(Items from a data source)

Definition transcribe_audio {File : Type} (open_rb : FileSystem File)
  (create : Transcriber File) (audio_file_path : pystr)
  : M (option pystr) :=
  try_except
    (audio_file <- lift (open_rb audio_file_path) ;;
     text <- lift (create audio_file) ;;
     head <- lift (slice_100 text) ;;
     logger_info (MsgTranscriptionSuccessful head) ;;
     ret text)%py
    (fun e => (logger_error (MsgTranscriptionFailed e) ;; ret None)%py).

(** ** config.py *)

(** [sep.join(l)] *)
Fixpoint str_join (sep : pystr) (l : list pystr) : pystr :=
  match l with
  | [] => []
  | [x] => x
  | x :: l' => x ++ sep ++ str_join sep l'
  end.

(** [s.split(',')] *)
Fixpoint split_comma (s : pystr) : list pystr :=
  match s with
  | [] => [[]]
  | c :: s' =>
      if (c =? 44)%N then [] :: split_comma s'
      else match split_comma s' with
           | piece :: pieces => (c :: piece) :: pieces
           | [] => [[c]]
           end
  end.

Module Config.

(** What the methods of [Config] raise.  [InvalidLiteral s] is the
    [ValueError] that [int(s)] raises; [ValueError] is one raised by the
    class itself, with its message. *)
Inductive error : Type :=
| ValueError (message : pystr)
| InvalidLiteral (s : pystr)
| AttributeError.

Inductive result (A : Type) : Type :=
| Ok (a : A)
| Raise (e : error).
Arguments Ok {A} a.
Arguments Raise {A} e.

(** The class attributes, read from the environment when the class body
    runs. *)
Record t : Type := mk {
  BOT_TOKEN : option pystr;
  ALLOWED_USER_IDS : option pystr;
  OPENAI_API_KEY : option pystr;
  GOOGLE_SHEETS_CREDENTIALS_BASE64 : option pystr;
  GOOGLE_SHEET_KEY : option pystr;
  TIMEZONE : pystr
}.

(** [os.getenv(name)] and [os.getenv(name, default)] *)
Definition load (getenv : pystr -> option pystr) : t :=
  mk (getenv (lit "BOT_TOKEN"))
     (getenv (lit "ALLOWED_USER_IDS"))
     (getenv (lit "OPENAI_API_KEY"))
     (getenv (lit "GOOGLE_SHEETS_CREDENTIALS_BASE64"))
     (getenv (lit "GOOGLE_SHEET_KEY"))
     (match getenv (lit "TIMEZONE") with
      | Some v => v
      | None => lit "Europe/Moscow"
      end).

(** [not x] for an optional string: unset or empty. *)
Definition falsy (x : option pystr) : bool :=
  match x with
  | None | Some [] => true
  | Some (_ :: _) => false
  end.

(** The list [missing] that [validate] builds. *)
Definition missing (c : t) : list pystr :=
  let missing := [] in
  let missing :=
    if falsy (BOT_TOKEN c) then missing ++ [lit "BOT_TOKEN"] else missing in
  let missing :=
    if falsy (ALLOWED_USER_IDS c)
    then missing ++ [lit "ALLOWED_USER_IDS"] else missing in
  let missing :=
    if falsy (OPENAI_API_KEY c)
    then missing ++ [lit "OPENAI_API_KEY"] else missing in
  let missing :=
    if falsy (GOOGLE_SHEETS_CREDENTIALS_BASE64 c)
    then missing ++ [lit "GOOGLE_SHEETS_CREDENTIALS_BASE64"] else missing in
  let missing :=
    if falsy (GOOGLE_SHEET_KEY c)
    then missing ++ [lit "GOOGLE_SHEET_KEY"] else missing in
  missing.

(** [[id.strip() for id in cls.ALLOWED_USER_IDS.split(',')]] *)
Definition stripped_ids (c : t) : result (list pystr) :=
  match ALLOWED_USER_IDS c with
  | Some s => Ok (List.map py_strip (split_comma s))
  | None => Raise AttributeError
  end.

Section WithInt.
(** [int(s)] of a string: the integer, or [None] when it raises
    [ValueError]. *)
Variable py_int : pystr -> option Z.

(** [for user_id in user_ids: int(user_id)] *)
Fixpoint check_ints (user_ids : list pystr) : result unit :=
  match user_ids with
  | [] => Ok tt
  | user_id :: rest =>
      match py_int user_id with
      | Some _ => check_ints rest
      | None => Raise (InvalidLiteral user_id)
      end
  end.

(** [[int(user_id) for user_id in user_ids]] *)
Fixpoint ints_of (user_ids : list pystr) : result (list Z) :=
  match user_ids with
  | [] => Ok []
  | user_id :: rest =>
      match py_int user_id with
      | Some z =>
          match ints_of rest with
          | Ok zs => Ok (z :: zs)
          | Raise e => Raise e
          end
      | None => Raise (InvalidLiteral user_id)
      end
  end.

(** [validate]: it returns after writing one line to the log, or raises;
    [except ValueError] catches the error of [int] and no other. *)
Definition validate (c : t) : list (LogLevel * pystr) * result unit :=
  match missing c with
  | _ :: _ =>
      ([], Raise (ValueError
                    (lit "Missing required environment variables: "
                     ++ str_join (lit ", ") (missing c))))
  | [] =>
      match
        match stripped_ids c with
        | Ok user_ids => check_ints user_ids
        | Raise e => Raise e
        end
      with
      | Ok _ =>
          ([(INFO, lit "Configuration validated successfully")], Ok tt)
      | Raise (ValueError _) | Raise (InvalidLiteral _) =>
          ([], Raise (ValueError
                        (lit "ALLOWED_USER_IDS must be comma-separated integers")))
      | Raise AttributeError => ([], Raise AttributeError)
      end
  end.

Definition get_allowed_user_ids (c : t) : result (list Z) :=
  match stripped_ids c with
  | Ok user_ids => ints_of user_ids
  | Raise e => Raise e
  end.

(** [user_id in cls.get_allowed_user_ids()] *)
Definition is_user_allowed (c : t) (user_id : Z) : result bool :=
  match get_allowed_user_ids c with
  | Ok ids => Ok (existsb (Z.eqb user_id) ids)
  | Raise e => Raise e
  end.

End WithInt.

• What the task requires: Where in the records does the word "rest" appear? Copy each line that holds it.

• Result of this task:
  | user_id :: rest =>
      | Some _ => check_ints rest
  | user_id :: rest =>
          match ints_of rest with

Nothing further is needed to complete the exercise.